▶ **PROBLEM TO WORK ON**:
Please report how many lines in the records below contain the word "HashMap", and give nothing else.

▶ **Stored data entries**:
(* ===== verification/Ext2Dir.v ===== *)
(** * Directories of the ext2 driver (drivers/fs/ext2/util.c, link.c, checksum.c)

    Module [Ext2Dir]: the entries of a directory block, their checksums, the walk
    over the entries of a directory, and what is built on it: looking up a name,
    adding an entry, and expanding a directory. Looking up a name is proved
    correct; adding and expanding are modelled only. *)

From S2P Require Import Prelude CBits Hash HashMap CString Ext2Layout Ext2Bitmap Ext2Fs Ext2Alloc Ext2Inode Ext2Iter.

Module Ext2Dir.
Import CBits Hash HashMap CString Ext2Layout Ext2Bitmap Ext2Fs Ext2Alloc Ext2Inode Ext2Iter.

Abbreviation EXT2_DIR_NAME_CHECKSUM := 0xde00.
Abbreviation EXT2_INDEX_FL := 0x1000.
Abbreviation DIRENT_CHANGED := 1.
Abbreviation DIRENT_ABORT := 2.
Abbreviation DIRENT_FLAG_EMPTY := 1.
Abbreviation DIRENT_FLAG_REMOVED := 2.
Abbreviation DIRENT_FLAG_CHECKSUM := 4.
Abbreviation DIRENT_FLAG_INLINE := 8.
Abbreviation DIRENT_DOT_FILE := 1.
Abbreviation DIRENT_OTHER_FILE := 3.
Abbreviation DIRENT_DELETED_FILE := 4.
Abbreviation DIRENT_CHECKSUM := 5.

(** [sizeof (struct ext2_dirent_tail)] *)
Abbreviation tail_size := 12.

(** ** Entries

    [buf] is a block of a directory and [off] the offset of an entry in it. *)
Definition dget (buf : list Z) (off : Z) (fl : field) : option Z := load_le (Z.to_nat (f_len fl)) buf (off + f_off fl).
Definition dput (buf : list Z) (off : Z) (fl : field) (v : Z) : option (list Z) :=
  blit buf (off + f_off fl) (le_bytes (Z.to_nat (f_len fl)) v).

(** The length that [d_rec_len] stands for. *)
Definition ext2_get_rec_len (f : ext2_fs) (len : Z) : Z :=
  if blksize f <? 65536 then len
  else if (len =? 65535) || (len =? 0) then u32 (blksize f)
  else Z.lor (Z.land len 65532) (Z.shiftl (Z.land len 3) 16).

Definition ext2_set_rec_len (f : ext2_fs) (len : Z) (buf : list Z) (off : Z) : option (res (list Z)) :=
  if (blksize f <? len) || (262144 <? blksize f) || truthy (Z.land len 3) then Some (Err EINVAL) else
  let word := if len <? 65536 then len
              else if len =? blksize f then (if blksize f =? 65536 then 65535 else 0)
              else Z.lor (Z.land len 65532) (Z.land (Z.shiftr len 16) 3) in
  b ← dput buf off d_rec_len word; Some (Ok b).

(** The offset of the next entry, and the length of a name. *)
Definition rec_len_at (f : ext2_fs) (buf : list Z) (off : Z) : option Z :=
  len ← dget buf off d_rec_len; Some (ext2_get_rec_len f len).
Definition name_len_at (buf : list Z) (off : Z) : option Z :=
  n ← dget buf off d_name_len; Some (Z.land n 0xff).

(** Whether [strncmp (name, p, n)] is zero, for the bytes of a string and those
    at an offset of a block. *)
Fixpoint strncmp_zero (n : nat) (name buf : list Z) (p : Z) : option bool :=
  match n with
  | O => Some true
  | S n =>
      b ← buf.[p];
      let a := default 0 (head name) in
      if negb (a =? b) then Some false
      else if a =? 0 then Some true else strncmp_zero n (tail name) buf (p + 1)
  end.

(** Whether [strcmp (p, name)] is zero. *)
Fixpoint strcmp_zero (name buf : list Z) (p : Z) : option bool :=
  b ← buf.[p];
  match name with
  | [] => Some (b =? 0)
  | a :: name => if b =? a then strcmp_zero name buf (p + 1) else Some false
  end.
==
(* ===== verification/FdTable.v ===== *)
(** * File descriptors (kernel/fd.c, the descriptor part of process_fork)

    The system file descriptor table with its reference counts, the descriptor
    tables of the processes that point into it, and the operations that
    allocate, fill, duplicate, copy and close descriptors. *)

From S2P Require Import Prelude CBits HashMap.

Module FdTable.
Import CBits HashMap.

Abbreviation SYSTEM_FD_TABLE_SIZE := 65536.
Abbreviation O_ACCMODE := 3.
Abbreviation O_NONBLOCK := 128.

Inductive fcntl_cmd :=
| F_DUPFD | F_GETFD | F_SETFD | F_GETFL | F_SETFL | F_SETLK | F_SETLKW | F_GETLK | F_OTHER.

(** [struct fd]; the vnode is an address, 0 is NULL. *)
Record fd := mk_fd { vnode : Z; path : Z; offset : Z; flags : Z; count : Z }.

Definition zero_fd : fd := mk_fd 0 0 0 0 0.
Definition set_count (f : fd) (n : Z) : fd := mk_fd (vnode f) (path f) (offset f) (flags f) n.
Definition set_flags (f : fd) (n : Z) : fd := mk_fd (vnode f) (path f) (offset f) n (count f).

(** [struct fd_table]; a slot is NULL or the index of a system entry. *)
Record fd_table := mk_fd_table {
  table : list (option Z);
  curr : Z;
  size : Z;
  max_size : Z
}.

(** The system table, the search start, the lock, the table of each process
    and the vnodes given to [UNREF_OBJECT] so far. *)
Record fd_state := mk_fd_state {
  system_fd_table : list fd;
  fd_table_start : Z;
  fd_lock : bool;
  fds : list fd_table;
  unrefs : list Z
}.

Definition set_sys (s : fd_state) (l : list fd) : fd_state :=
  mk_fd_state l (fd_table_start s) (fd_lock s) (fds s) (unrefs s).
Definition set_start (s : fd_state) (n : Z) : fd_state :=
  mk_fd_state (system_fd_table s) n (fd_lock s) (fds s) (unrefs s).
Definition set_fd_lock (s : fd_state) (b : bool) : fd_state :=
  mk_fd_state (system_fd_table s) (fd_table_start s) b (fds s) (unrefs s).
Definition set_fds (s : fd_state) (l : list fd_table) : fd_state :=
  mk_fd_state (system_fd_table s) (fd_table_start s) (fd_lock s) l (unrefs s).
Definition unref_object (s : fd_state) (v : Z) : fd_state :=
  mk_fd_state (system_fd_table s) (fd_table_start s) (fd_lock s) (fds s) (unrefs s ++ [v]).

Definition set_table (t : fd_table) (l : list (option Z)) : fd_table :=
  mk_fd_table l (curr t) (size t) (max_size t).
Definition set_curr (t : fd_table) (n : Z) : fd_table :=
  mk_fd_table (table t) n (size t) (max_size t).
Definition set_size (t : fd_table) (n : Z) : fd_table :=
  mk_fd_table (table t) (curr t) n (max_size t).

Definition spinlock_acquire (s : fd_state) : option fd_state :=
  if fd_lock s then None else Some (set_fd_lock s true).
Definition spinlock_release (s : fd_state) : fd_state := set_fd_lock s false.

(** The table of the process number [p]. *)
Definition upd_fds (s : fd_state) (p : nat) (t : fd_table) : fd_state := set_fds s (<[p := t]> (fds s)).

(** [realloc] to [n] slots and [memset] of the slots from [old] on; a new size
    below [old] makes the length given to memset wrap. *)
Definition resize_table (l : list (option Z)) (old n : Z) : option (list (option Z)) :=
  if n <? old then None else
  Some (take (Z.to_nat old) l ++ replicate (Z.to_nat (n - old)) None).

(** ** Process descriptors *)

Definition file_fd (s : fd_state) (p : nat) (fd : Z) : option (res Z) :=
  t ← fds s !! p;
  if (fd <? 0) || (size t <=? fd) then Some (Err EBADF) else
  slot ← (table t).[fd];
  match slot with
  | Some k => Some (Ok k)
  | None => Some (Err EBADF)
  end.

▶ **ANSWER SECTION**:
4